TASK ITEM:
In the records that follow, find the line with "Definition with_dash d"; from there, retype every line exactly through the line with "(** The three context", which also belongs to the answer.

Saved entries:
(* ===== verification/Dashboard.v ===== *)
(** * The dashboard of [screens/DashboardScreen.tsx], over the chaos context

    [DashboardScreen] keeps the game cards, the riddle being answered and
    its answer, the logout flag and the game chosen for a modal (lines
    90-94).  Its handlers call the chaos context: the CHAOS MODE toggle
    calls [setChaosMode] (line 166), a game card of a screen sets the
    universe and navigates (lines 96-114), LOGOUT switches chaos mode on,
    starts the logout sequence, damages stability by 100 and navigates to
    [/] 2500 ms later (lines 124-134).

    The world pairs the dashboard with the provider's world of [ChaosRun]:
    a dashboard handler that calls the context is one task of [ChaosRun]
    ([run_task]: the calls in order, then the re-render that re-creates
    the scheduler's interval), and every step of the provider (other
    components' calls, its timers, its interval, the passage of time) is a
    step of the page as long as the dashboard's own timeout is not overdue.
    The dashboard's [setTimeout] queue is kept beside the provider's, on
    the provider's clock. *)

From S2P Require Import Prelude Stability Timers Chaos ChaosRun Cheat.
From Stdlib Require Import QArith Qminmax Lqa List String Bool Arith Lia.
Import ListNotations.

Open Scope Q_scope.
Open Scope chaos_scope.

Module Dashboard.

(** ** Data (lines 13-85) *)

Record Game := mkGame {
  gid : nat;
  gname : string;
  icon : string;
  gcolor : string;
  locked : bool;
  riddle : option string;
  answer : option string;
  groute : string;
  component : option string   (* the element of [component], by name *)
}.

Definition GAMES : list Game := [
  mkGame 1 "Character Control" "👾" "#00f0ff" false None None "/characters" None;
  mkGame 2 "Glitch Repair" "🔧" "#ff006e" false None None "/repair" None;
  mkGame 3 "System Status" "📊" "#39ff14" false None None "/status" None;
  mkGame 4 "Leaderboard" "🏆" "#ffff00" false None None "/leaderboard" None;
  mkGame 5 "Snake Chaos" "🐍" "#00ff88" false None None "/snake" (Some "SnakeGame");
  mkGame 6 "Glitch Breaker" "🎮" "#ff00ff" false None None "/breaker" (Some "GlitchBreaker");
  mkGame 7 "Chaos Memory" "🧠" "#ff8800" false None None "/memory" (Some "ChaosMemory")]%string.

Definition unlock (g : Game) : Game :=
  mkGame (gid g) (gname g) (icon g) (gcolor g) false (riddle g) (answer g) (groute g) (component g).

Record Dash := mkDash {
  games : list Game;
  riddleGame : option Game;
  riddleAnswer : string;
  localLogout : bool;
  activeGame : option string
}.

Definition initialDash : Dash := mkDash GAMES None ""%string false None.

Inductive Callback := NavigateHome.   (* () => navigate("/"), lines 131-133 *)

Record World := mkWorld {
  dash : option Dash;
  cw : Chaos.World;
  route : string;
  dq : Timers.queue Callback
}.

Definition with_dash d w := mkWorld (Some d) (cw w) (route w) (dq w).
Definition with_cw c w := mkWorld (dash w) c (route w) (dq w).

Definition navigate (path : string) (w : World) : World := mkWorld None (cw w) path (dq w).

(** ** Handlers *)

(** [universeMap[game.route] || "DEFAULT"] (lines 105-111). *)
Definition universeMap (r : string) : Chaos.UniverseType :=
  if String.eqb r "/characters" then Chaos.HEROS_DUTY
  else if String.eqb r "/repair" then Chaos.FIX_IT
  else if String.eqb r "/status" then Chaos.DEFAULT
  else if String.eqb r "/leaderboard" then Chaos.SUGAR_RUSH
  else Chaos.DEFAULT.

(** [handleGameClick] (lines 96-114). *)
Definition handleGameClick (g : Game) (d : Dash) (w : World) : World :=
  if locked g then with_dash (mkDash (games d) (Some g) "" (localLogout d) (activeGame d)) w
  else match component g with
       | Some c => with_dash (mkDash (games d) (riddleGame d) (riddleAnswer d) (localLogout d) (Some c)) w
       | None => navigate (groute g)
                   (with_cw (ChaosRun.user_call (ChaosRun.CallSetUniverse (universeMap (groute g))) (cw w)) w)
       end.

(** The answer input (line 373). *)
Definition setRiddleAnswer (v : string) (d : Dash) : Dash :=
  mkDash (games d) (riddleGame d) (Cheat.toUpperCase v) (localLogout d) (activeGame d).

(** [handleRiddleSubmit] (lines 116-122). *)
Definition handleRiddleSubmit (d : Dash) : Dash :=
  match riddleGame d with
  | Some rg =>
      if match answer rg with Some a => String.eqb (Cheat.toUpperCase (riddleAnswer d)) a | None => false end
      then mkDash (map (fun g => if Nat.eqb (gid g) (gid rg) then unlock g else g) (games d)) None ""
             (localLogout d) (activeGame d)
      else d
  | None => d
  end.

Definition closeRiddle (d : Dash) : Dash :=
  mkDash (games d) None (riddleAnswer d) (localLogout d) (activeGame d).

(** The three context calls of [handleLogout], in one task. *)
Definition logout_calls : St Chaos.World unit :=
  Chaos.setChaosMode true ;; Chaos.triggerLogoutSequence ;; Chaos.damageStability 100.

(** [handleLogout] (lines 124-134). *)
Definition handleLogout (d : Dash) (w : World) : World :=
  mkWorld (Some (mkDash (games d) (riddleGame d) (riddleAnswer d) true (activeGame d)))
    (ChaosRun.run_task logout_calls (cw w)) (route w)
    (Timers.setTimeout (Chaos.now (cw w)) 2500 NavigateHome (dq w)).

(** The CHAOS MODE toggle (line 166). *)
Definition toggleChaos (w : World) : World :=
  with_cw (ChaosRun.user_call (ChaosRun.CallSetChaosMode (negb (Chaos.isChaosMode (Chaos.cs (cw w))))) (cw w)) w.

(** The LOCKED GAMES count (line 293). *)
Definition lockedCount (d : Dash) : nat := List.length (filter locked (games d)).

(** A game card is disabled when locked and no riddle is open (line 232). *)
Definition card_enabled (g : Game) (d : Dash) : bool :=
  negb (locked g && match riddleGame d with None => true | Some _ => false end).

Definition fire_timer (t : Timers.timer Callback) (w : World) : World :=
  match Timers.t_cb t with
  | NavigateHome => mkWorld None (cw w) "/" (Timers.clearTimeout (Timers.t_id t) (dq w))
  end.

Definition mount (c : Chaos.World) (q : Timers.queue Callback) : World :=
  mkWorld (Some initialDash) c "/dashboard" q.

(** ** The page runtime *)

Inductive step : World -> World -> Prop :=
  | step_provider w c' :
      ChaosRun.step (cw w) c' ->
      Forall (fun u => Chaos.now c' <= Timers.t_due u) (Timers.pending (dq w)) ->
      step w (with_cw c' w)
  | step_toggle w d : dash w = Some d -> step w (toggleChaos w)
  | step_logout w d : dash w = Some d -> step w (handleLogout d w)
  | step_game w d g :
      dash w = Some d -> In g (games d) -> card_enabled g d = true -> step w (handleGameClick g d w)
  | step_answer w d g v : dash w = Some d -> riddleGame d = Some g -> step w (with_dash (setRiddleAnswer v d) w)
  | step_submit w d g : dash w = Some d -> riddleGame d = Some g -> step w (with_dash (handleRiddleSubmit d) w)
  | step_close_riddle w d g : dash w = Some d -> riddleGame d = Some g -> step w (with_dash (closeRiddle d) w)
  | step_nav w d p :
      dash w = Some d -> In p ["/characters"; "/repair"; "/status"]%string -> step w (navigate p w)
  | step_timer t w :
      Timers.earliest (Timers.pending (dq w)) = Some t -> Chaos.now (cw w) == Timers.t_due t ->
      step w (fire_timer t w).

(** ** Tasks of the dashboard on the provider *)

Lemma task_wf h c :
  ChaosRun.keeps_clock h -> st_preserves ChaosRun.inv h -> ChaosRun.wf c ->
  ChaosRun.wf (ChaosRun.run_task h c) /\ Chaos.now (ChaosRun.run_task h c) = Chaos.now c.
Proof.
  intros Hk Hi [Hinv Hle Hper]. split.
  - apply ChaosRun.run_task_wf; [exact Hk | exact (Hi c Hinv) | exact Hle | exact Hper].
  - unfold ChaosRun.run_task. rewrite ChaosRun.now_rerender. apply (ChaosRun.keeps_clock_exec h c Hk).
Qed.

Lemma call_wf k c :
  ChaosRun.call_ok k -> ChaosRun.wf c ->
  ChaosRun.wf (ChaosRun.user_call k c) /\ Chaos.now (ChaosRun.user_call k c) = Chaos.now c.
Proof. intros Hk Hc. apply task_wf; [apply ChaosRun.keeps_clock_call | now apply ChaosRun.inv_call | exact Hc]. Qed.

Lemma damage_100_ok : ChaosRun.call_ok (ChaosRun.CallDamageStability 100).
Proof. split; [lra | exists 200%Z; reflexivity]. Qed.

Lemma logout_calls_eq :
  logout_calls = (ChaosRun.callHandler (ChaosRun.CallSetChaosMode true) ;;
                  ChaosRun.callHandler ChaosRun.CallTriggerLogoutSequence ;;
                  ChaosRun.callHandler (ChaosRun.CallDamageStability 100)).
Proof. reflexivity. Qed.

Lemma logout_wf c :
  ChaosRun.wf c -> ChaosRun.wf (ChaosRun.run_task logout_calls c) /\
  Chaos.now (ChaosRun.run_task logout_calls c) = Chaos.now c.
Proof.
  apply task_wf; rewrite logout_calls_eq.
  - intros n i p. repeat (apply st_preserves_bind; [apply ChaosRun.keeps_clock_call | intros []]).
    apply ChaosRun.keeps_clock_call.
  - repeat (apply st_preserves_bind; [apply ChaosRun.inv_call; exact I | intros []]).
    apply ChaosRun.inv_call, damage_100_ok.
Qed.

(** ** The invariant *)

Definition dash_wf (w : World) : Prop :=
  ChaosRun.wf (cw w) /\
  Forall (fun u => Chaos.now (cw w) <= Timers.t_due u) (Timers.pending (dq w)) /\
  (forall d, dash w = Some d -> games d = GAMES /\ riddleGame d = None).

Lemma Forall_due_clear (P : Timers.timer Callback -> Prop) h q :
  Forall P (Timers.pending q) -> Forall P (Timers.pending (Timers.clearTimeout h q)).
Proof.
  intro Hq. apply Forall_forall. intros t Ht. apply Timers.In_remove_timer in Ht as [Ht _].
  exact (proj1 (Forall_forall _ _) Hq t Ht).
Qed.

Lemma GAMES_unlocked g : In g GAMES -> locked g = false.
Proof. cbn. intuition (subst; reflexivity). Qed.

Lemma dash_step_wf w w' : dash_wf w -> step w w' -> dash_wf w'.
Proof.
  intros (Hc & Hq & Hd) Hs.
  destruct Hs as [w c' Hst Hall|w d Es|w d Es|w d g Es Hg He|w d g v Es Er|w d g Es Er|w d g Es Er|w d p Es Hp|t w Et Ht];
    try (destruct (Hd d Es) as [_ Hn]; rewrite Hn in Er; discriminate).
  - split; [exact (ChaosRun.step_wf _ _ Hc Hst) | split; [exact Hall | exact Hd]].
  - destruct (call_wf (ChaosRun.CallSetChaosMode (negb (Chaos.isChaosMode (Chaos.cs (cw w))))) (cw w) I Hc) as [Hc' Hn].
    unfold toggleChaos, with_cw. split; [exact Hc'|]. cbn [cw dq dash]. rewrite Hn. split; [exact Hq | exact Hd].
  - destruct (logout_wf (cw w) Hc) as [Hc' Hn]. unfold handleLogout. split; [exact Hc'|]. cbn [cw dq dash].
    rewrite Hn. split.
    + unfold Timers.setTimeout. cbn. apply Forall_app. split; [exact Hq|]. constructor; [|constructor].
      cbn. assert (0 <= Qmax 0 2500) by apply Q.le_max_l. lra.
    + intros d' Ed. injection Ed as <-. cbn. exact (Hd d Es).
  - destruct (Hd d Es) as [Eg Hr]. rewrite Eg in Hg. unfold handleGameClick. rewrite (GAMES_unlocked g Hg).
    destruct (component g) as [k|].
    + split; [exact Hc | split; [exact Hq|]]. intros d' Ed. injection Ed as <-. cbn. auto.
    + destruct (call_wf (ChaosRun.CallSetUniverse (universeMap (groute g))) (cw w) I Hc) as [Hc' Hn].
      split; [exact Hc'|]. cbn [navigate with_cw cw dq dash]. rewrite Hn. split; [exact Hq|]. discriminate.
  - split; [exact Hc | split; [exact Hq | discriminate]].
  - unfold fire_timer. destruct (Timers.t_cb t). split; [exact Hc | split; [now apply Forall_due_clear | discriminate]].
Qed.

Lemma dash_star_wf w w' : dash_wf w -> star step w w' -> dash_wf w'.
Proof.
  intros Hw Hs. apply (star_invariant step dash_wf) with w; [intros; eapply dash_step_wf; eauto | exact Hs | exact Hw].
Qed.

Lemma logout_cs c :
  Chaos.cs (ChaosRun.run_task logout_calls c) =
  Chaos.set_stability (Stability.damageStability 100 (Chaos.stability (Chaos.cs c)))
    (Chaos.set_logout true (Chaos.set_chaos true (Chaos.cs c))).
Proof. unfold ChaosRun.run_task. rewrite ChaosRun.cs_rerender. reflexivity. Qed.

(** ** Properties *)

(** Over a provider in its invariant, every state reachable from
    mounting the dashboard keeps the provider's invariant (stability in
    [0, 100] on its half-unit grid, the scheduler's interval armed, every
    active effect's timeout pending), and no game card is ever locked, so
    no riddle is ever opened. *)
Theorem reachable_dashboard_wf c w :
  ChaosRun.wf c -> star step (mount c Timers.empty_queue) w ->
  Stability.in_bounds (Chaos.stability (Chaos.cs (cw w))) /\ ChaosRun.wf (cw w) /\
  forall d, dash w = Some d -> lockedCount d = 0%nat /\ riddleGame d = None.
Proof.
  intros Hc Hs.
  assert (H0 : dash_wf (mount c Timers.empty_queue))
    by (split; [exact Hc | split; [constructor | intros d Ed; injection Ed as <-; split; reflexivity]]).
  destruct (dash_star_wf _ _ H0 Hs) as (Hc' & _ & Hd). split; [apply Hc'|]. split; [exact Hc'|].
  intros d Ed. destruct (Hd d Ed) as [Eg Er]. unfold lockedCount. rewrite Eg. split; [reflexivity | exact Er].
Qed.

Definition calm_rng (_ : nat) : Q := 0.

Lemma reachable_dashboard_wf_witness :
  ChaosRun.wf (ChaosRun.mount calm_rng) /\
  ChaosRun.wf (cw (handleLogout initialDash (mount (ChaosRun.mount calm_rng) Timers.empty_queue))).
Proof.
  split; [apply ChaosRun.mount_wf|].
  apply (reachable_dashboard_wf (ChaosRun.mount calm_rng)); [apply ChaosRun.mount_wf|].
  apply star_one. apply (step_logout _ initialDash). reflexivity.
Defined.

(** LOGOUT over a provider in its invariant leaves stability at 0,
    the logout sequence started and chaos mode on, keeps the provider's
    invariant, and schedules the move to [/] 2500 ms later. *)
Theorem logout_collapses w d :
  ChaosRun.wf (cw w) ->
  Chaos.stability (Chaos.cs (cw (handleLogout d w))) == 0 /\
  Chaos.isLoggingOut (Chaos.cs (cw (handleLogout d w))) = true /\
  Chaos.isChaosMode (Chaos.cs (cw (handleLogout d w))) = true /\
  ChaosRun.wf (cw (handleLogout d w)) /\
  In (Timers.mkTimer (Timers.next_id (dq w)) (Chaos.now (cw w) + Qmax 0 2500) NavigateHome)
     (Timers.pending (dq (handleLogout d w))).
Proof.
  intro Hc. pose proof (ChaosRun.inv_bounds _ (ChaosRun.wf_inv _ Hc)) as [H0 H100].
  unfold handleLogout. cbn [cw dq]. rewrite !logout_cs.
  split; [cbn; unfold Stability.damageStability; qsolve|].
  split; [reflexivity | split; [reflexivity|]]. split; [exact (proj1 (logout_wf _ Hc))|].
  cbn. apply in_or_app. right. now left.
Qed.

Lemma logout_collapses_witness :
  ChaosRun.wf (cw (mount (ChaosRun.mount calm_rng) Timers.empty_queue)) /\
  Chaos.stability (Chaos.cs (cw (handleLogout initialDash (mount (ChaosRun.mount calm_rng) Timers.empty_queue)))) == 0.
Proof.
  split; [apply ChaosRun.mount_wf|].
  apply (logout_collapses (mount (ChaosRun.mount calm_rng) Timers.empty_queue) initialDash), ChaosRun.mount_wf.
Defined.

(** The three game cards that carry a component (Snake, Glitch
    Breaker, Memory) neither navigate nor call the context: the click only
    stores the component in [activeGame], which nothing renders. *)
Theorem game_cards_inert w d g :
  In g GAMES -> component g <> None ->
  cw (handleGameClick g d w) = cw w /\ route (handleGameClick g d w) = route w /\
  dq (handleGameClick g d w) = dq w /\
  exists d', dash (handleGameClick g d w) = Some d' /\ games d' = games d /\
    riddleGame d' = riddleGame d /\ localLogout d' = localLogout d /\ activeGame d' = component g.
Proof.
  intros Hg Hc. unfold handleGameClick. rewrite (GAMES_unlocked g Hg).
  destruct (component g) as [k|]; [|contradiction].
  repeat split. eexists. repeat split.
Qed.

(** The Snake Chaos card. *)
Definition snake_card : Game := nth 4 GAMES (mkGame 0 "" "" "" false None None "" None).

Lemma game_cards_inert_witness :
  In snake_card GAMES /\
  cw (handleGameClick snake_card initialDash
        (mount (ChaosRun.mount calm_rng) Timers.empty_queue)) = ChaosRun.mount calm_rng.
Proof.
  assert (Hin : In snake_card GAMES) by (cbn; tauto).
  split; [exact Hin|].
  exact (proj1 (game_cards_inert (mount (ChaosRun.mount calm_rng) Timers.empty_queue) initialDash _ Hin
                  ltac:(cbn; discriminate))).
Defined.

End Dashboard.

EXERCISE SOLUTION:
Definition with_dash d w := mkWorld (Some d) (cw w) (route w) (dq w).
Definition with_cw c w := mkWorld (dash w) c (route w) (dq w).

Definition navigate (path : string) (w : World) : World := mkWorld None (cw w) path (dq w).

(** ** Handlers *)

(** [universeMap[game.route] || "DEFAULT"] (lines 105-111). *)
Definition universeMap (r : string) : Chaos.UniverseType :=
  if String.eqb r "/characters" then Chaos.HEROS_DUTY
  else if String.eqb r "/repair" then Chaos.FIX_IT
  else if String.eqb r "/status" then Chaos.DEFAULT
  else if String.eqb r "/leaderboard" then Chaos.SUGAR_RUSH
  else Chaos.DEFAULT.

(** [handleGameClick] (lines 96-114). *)
Definition handleGameClick (g : Game) (d : Dash) (w : World) : World :=
  if locked g then with_dash (mkDash (games d) (Some g) "" (localLogout d) (activeGame d)) w
  else match component g with
       | Some c => with_dash (mkDash (games d) (riddleGame d) (riddleAnswer d) (localLogout d) (Some c)) w
       | None => navigate (groute g)
                   (with_cw (ChaosRun.user_call (ChaosRun.CallSetUniverse (universeMap (groute g))) (cw w)) w)
       end.

(** The answer input (line 373). *)
Definition setRiddleAnswer (v : string) (d : Dash) : Dash :=
  mkDash (games d) (riddleGame d) (Cheat.toUpperCase v) (localLogout d) (activeGame d).

(** [handleRiddleSubmit] (lines 116-122). *)
Definition handleRiddleSubmit (d : Dash) : Dash :=
  match riddleGame d with
  | Some rg =>
      if match answer rg with Some a => String.eqb (Cheat.toUpperCase (riddleAnswer d)) a | None => false end
      then mkDash (map (fun g => if Nat.eqb (gid g) (gid rg) then unlock g else g) (games d)) None ""
             (localLogout d) (activeGame d)
      else d
  | None => d
  end.

Definition closeRiddle (d : Dash) : Dash :=
  mkDash (games d) None (riddleAnswer d) (localLogout d) (activeGame d).

(** The three context calls of [handleLogout], in one task. *)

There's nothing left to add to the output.